■ WORK INSTRUCTIONS
Every line below should be set down exactly as it appears.

■ EXTRACTED INFORMATION
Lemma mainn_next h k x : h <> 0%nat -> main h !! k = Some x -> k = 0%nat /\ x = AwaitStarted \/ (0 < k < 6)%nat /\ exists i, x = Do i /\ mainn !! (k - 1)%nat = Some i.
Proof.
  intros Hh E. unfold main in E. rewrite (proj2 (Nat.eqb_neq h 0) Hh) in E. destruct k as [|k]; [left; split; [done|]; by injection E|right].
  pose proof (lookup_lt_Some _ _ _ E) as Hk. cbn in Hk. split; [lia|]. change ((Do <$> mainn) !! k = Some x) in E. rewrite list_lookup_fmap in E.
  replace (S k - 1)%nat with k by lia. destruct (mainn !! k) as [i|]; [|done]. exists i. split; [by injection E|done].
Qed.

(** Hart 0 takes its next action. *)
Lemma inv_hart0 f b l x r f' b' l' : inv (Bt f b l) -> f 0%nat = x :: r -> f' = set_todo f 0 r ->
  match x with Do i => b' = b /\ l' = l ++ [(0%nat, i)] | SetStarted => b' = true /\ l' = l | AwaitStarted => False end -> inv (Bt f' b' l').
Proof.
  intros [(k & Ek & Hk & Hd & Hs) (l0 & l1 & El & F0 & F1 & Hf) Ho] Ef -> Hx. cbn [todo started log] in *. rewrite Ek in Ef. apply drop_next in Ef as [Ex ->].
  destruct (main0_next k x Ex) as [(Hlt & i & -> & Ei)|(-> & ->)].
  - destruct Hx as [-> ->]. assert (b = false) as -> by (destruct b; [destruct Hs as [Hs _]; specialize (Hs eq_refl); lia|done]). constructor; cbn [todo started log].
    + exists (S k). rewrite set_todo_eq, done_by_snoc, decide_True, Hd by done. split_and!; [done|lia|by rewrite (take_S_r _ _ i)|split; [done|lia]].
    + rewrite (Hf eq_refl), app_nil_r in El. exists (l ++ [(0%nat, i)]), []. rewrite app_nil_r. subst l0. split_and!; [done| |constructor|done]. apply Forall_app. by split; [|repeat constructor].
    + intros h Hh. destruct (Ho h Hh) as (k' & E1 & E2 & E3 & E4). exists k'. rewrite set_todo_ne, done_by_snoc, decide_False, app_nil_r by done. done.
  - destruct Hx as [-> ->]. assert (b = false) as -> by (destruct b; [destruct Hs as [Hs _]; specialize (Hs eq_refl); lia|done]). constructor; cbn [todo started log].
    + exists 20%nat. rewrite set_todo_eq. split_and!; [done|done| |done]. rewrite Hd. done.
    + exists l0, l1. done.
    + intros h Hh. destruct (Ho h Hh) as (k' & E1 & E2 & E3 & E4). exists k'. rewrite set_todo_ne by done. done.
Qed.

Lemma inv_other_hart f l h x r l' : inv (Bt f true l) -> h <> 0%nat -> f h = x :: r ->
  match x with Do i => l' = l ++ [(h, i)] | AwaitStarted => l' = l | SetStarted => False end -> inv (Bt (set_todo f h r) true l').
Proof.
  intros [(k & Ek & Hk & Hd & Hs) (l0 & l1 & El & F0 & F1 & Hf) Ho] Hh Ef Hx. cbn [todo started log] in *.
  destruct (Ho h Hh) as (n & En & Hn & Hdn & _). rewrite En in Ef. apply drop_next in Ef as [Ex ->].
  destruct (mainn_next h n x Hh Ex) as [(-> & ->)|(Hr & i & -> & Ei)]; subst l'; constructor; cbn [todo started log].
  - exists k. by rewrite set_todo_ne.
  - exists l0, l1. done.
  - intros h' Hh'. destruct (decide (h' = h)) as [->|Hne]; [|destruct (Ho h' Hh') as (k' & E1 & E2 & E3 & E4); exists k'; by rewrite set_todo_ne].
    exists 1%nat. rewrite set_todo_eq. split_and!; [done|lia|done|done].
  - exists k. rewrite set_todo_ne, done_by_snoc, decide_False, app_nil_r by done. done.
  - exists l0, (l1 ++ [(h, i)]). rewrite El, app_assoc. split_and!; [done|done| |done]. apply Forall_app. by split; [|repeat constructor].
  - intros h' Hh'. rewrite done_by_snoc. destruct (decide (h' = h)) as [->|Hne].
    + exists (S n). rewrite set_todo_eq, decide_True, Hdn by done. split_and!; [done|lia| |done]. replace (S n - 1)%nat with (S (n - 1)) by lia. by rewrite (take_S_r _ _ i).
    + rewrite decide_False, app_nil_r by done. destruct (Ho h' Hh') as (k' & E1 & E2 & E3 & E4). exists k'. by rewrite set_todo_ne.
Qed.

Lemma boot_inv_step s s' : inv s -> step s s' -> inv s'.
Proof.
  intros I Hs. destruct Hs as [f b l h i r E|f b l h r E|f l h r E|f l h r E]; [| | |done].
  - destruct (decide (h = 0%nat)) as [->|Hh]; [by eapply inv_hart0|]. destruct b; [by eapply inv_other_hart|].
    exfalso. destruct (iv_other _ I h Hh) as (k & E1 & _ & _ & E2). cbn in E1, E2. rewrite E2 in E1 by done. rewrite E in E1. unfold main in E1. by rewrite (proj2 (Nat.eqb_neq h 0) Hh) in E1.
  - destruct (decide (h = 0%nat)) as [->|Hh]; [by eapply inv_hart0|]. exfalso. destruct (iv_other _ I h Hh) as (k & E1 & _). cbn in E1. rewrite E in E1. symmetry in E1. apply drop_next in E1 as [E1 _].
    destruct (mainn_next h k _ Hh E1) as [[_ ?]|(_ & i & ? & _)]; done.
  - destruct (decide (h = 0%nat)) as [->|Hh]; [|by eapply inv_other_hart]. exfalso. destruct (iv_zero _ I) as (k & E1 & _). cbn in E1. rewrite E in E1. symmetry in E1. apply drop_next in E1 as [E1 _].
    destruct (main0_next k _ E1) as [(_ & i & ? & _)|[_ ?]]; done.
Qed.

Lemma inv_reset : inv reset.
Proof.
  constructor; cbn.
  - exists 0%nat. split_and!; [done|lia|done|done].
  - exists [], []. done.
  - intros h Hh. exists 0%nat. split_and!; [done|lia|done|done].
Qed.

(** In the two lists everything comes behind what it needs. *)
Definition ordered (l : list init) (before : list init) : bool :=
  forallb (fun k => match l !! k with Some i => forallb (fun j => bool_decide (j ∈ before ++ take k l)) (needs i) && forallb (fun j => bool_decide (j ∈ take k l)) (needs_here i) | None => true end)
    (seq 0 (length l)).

■ SOLUTION FOR THIS PROBLEM
Lemma mainn_next h k x : h <> 0%nat -> main h !! k = Some x -> k = 0%nat /\ x = AwaitStarted \/ (0 < k < 6)%nat /\ exists i, x = Do i /\ mainn !! (k - 1)%nat = Some i.
Proof.
  intros Hh E. unfold main in E. rewrite (proj2 (Nat.eqb_neq h 0) Hh) in E. destruct k as [|k]; [left; split; [done|]; by injection E|right].
  pose proof (lookup_lt_Some _ _ _ E) as Hk. cbn in Hk. split; [lia|]. change ((Do <$> mainn) !! k = Some x) in E. rewrite list_lookup_fmap in E.
  replace (S k - 1)%nat with k by lia. destruct (mainn !! k) as [i|]; [|done]. exists i. split; [by injection E|done].
Qed.

(** Hart 0 takes its next action. *)
Lemma inv_hart0 f b l x r f' b' l' : inv (Bt f b l) -> f 0%nat = x :: r -> f' = set_todo f 0 r ->
  match x with Do i => b' = b /\ l' = l ++ [(0%nat, i)] | SetStarted => b' = true /\ l' = l | AwaitStarted => False end -> inv (Bt f' b' l').
Proof.
  intros [(k & Ek & Hk & Hd & Hs) (l0 & l1 & El & F0 & F1 & Hf) Ho] Ef -> Hx. cbn [todo started log] in *. rewrite Ek in Ef. apply drop_next in Ef as [Ex ->].
  destruct (main0_next k x Ex) as [(Hlt & i & -> & Ei)|(-> & ->)].
  - destruct Hx as [-> ->]. assert (b = false) as -> by (destruct b; [destruct Hs as [Hs _]; specialize (Hs eq_refl); lia|done]). constructor; cbn [todo started log].
    + exists (S k). rewrite set_todo_eq, done_by_snoc, decide_True, Hd by done. split_and!; [done|lia|by rewrite (take_S_r _ _ i)|split; [done|lia]].
    + rewrite (Hf eq_refl), app_nil_r in El. exists (l ++ [(0%nat, i)]), []. rewrite app_nil_r. subst l0. split_and!; [done| |constructor|done]. apply Forall_app. by split; [|repeat constructor].
    + intros h Hh. destruct (Ho h Hh) as (k' & E1 & E2 & E3 & E4). exists k'. rewrite set_todo_ne, done_by_snoc, decide_False, app_nil_r by done. done.
  - destruct Hx as [-> ->]. assert (b = false) as -> by (destruct b; [destruct Hs as [Hs _]; specialize (Hs eq_refl); lia|done]). constructor; cbn [todo started log].
    + exists 20%nat. rewrite set_todo_eq. split_and!; [done|done| |done]. rewrite Hd. done.
    + exists l0, l1. done.
    + intros h Hh. destruct (Ho h Hh) as (k' & E1 & E2 & E3 & E4). exists k'. rewrite set_todo_ne by done. done.
Qed.

Lemma inv_other_hart f l h x r l' : inv (Bt f true l) -> h <> 0%nat -> f h = x :: r ->
  match x with Do i => l' = l ++ [(h, i)] | AwaitStarted => l' = l | SetStarted => False end -> inv (Bt (set_todo f h r) true l').
Proof.
  intros [(k & Ek & Hk & Hd & Hs) (l0 & l1 & El & F0 & F1 & Hf) Ho] Hh Ef Hx. cbn [todo started log] in *.
  destruct (Ho h Hh) as (n & En & Hn & Hdn & _). rewrite En in Ef. apply drop_next in Ef as [Ex ->].
  destruct (mainn_next h n x Hh Ex) as [(-> & ->)|(Hr & i & -> & Ei)]; subst l'; constructor; cbn [todo started log].
  - exists k. by rewrite set_todo_ne.
  - exists l0, l1. done.
  - intros h' Hh'. destruct (decide (h' = h)) as [->|Hne]; [|destruct (Ho h' Hh') as (k' & E1 & E2 & E3 & E4); exists k'; by rewrite set_todo_ne].
    exists 1%nat. rewrite set_todo_eq. split_and!; [done|lia|done|done].
  - exists k. rewrite set_todo_ne, done_by_snoc, decide_False, app_nil_r by done. done.
  - exists l0, (l1 ++ [(h, i)]). rewrite El, app_assoc. split_and!; [done|done| |done]. apply Forall_app. by split; [|repeat constructor].
  - intros h' Hh'. rewrite done_by_snoc. destruct (decide (h' = h)) as [->|Hne].
    + exists (S n). rewrite set_todo_eq, decide_True, Hdn by done. split_and!; [done|lia| |done]. replace (S n - 1)%nat with (S (n - 1)) by lia. by rewrite (take_S_r _ _ i).
    + rewrite decide_False, app_nil_r by done. destruct (Ho h' Hh') as (k' & E1 & E2 & E3 & E4). exists k'. by rewrite set_todo_ne.
Qed.

Lemma boot_inv_step s s' : inv s -> step s s' -> inv s'.
Proof.
  intros I Hs. destruct Hs as [f b l h i r E|f b l h r E|f l h r E|f l h r E]; [| | |done].
  - destruct (decide (h = 0%nat)) as [->|Hh]; [by eapply inv_hart0|]. destruct b; [by eapply inv_other_hart|].
    exfalso. destruct (iv_other _ I h Hh) as (k & E1 & _ & _ & E2). cbn in E1, E2. rewrite E2 in E1 by done. rewrite E in E1. unfold main in E1. by rewrite (proj2 (Nat.eqb_neq h 0) Hh) in E1.
  - destruct (decide (h = 0%nat)) as [->|Hh]; [by eapply inv_hart0|]. exfalso. destruct (iv_other _ I h Hh) as (k & E1 & _). cbn in E1. rewrite E in E1. symmetry in E1. apply drop_next in E1 as [E1 _].
    destruct (mainn_next h k _ Hh E1) as [[_ ?]|(_ & i & ? & _)]; done.
  - destruct (decide (h = 0%nat)) as [->|Hh]; [|by eapply inv_other_hart]. exfalso. destruct (iv_zero _ I) as (k & E1 & _). cbn in E1. rewrite E in E1. symmetry in E1. apply drop_next in E1 as [E1 _].
    destruct (main0_next k _ E1) as [(_ & i & ? & _)|[_ ?]]; done.
Qed.

Lemma inv_reset : inv reset.
Proof.
  constructor; cbn.
  - exists 0%nat. split_and!; [done|lia|done|done].
  - exists [], []. done.
  - intros h Hh. exists 0%nat. split_and!; [done|lia|done|done].
Qed.

(** In the two lists everything comes behind what it needs. *)
Definition ordered (l : list init) (before : list init) : bool :=
  forallb (fun k => match l !! k with Some i => forallb (fun j => bool_decide (j ∈ before ++ take k l)) (needs i) && forallb (fun j => bool_decide (j ∈ take k l)) (needs_here i) | None => true end)
    (seq 0 (length l)).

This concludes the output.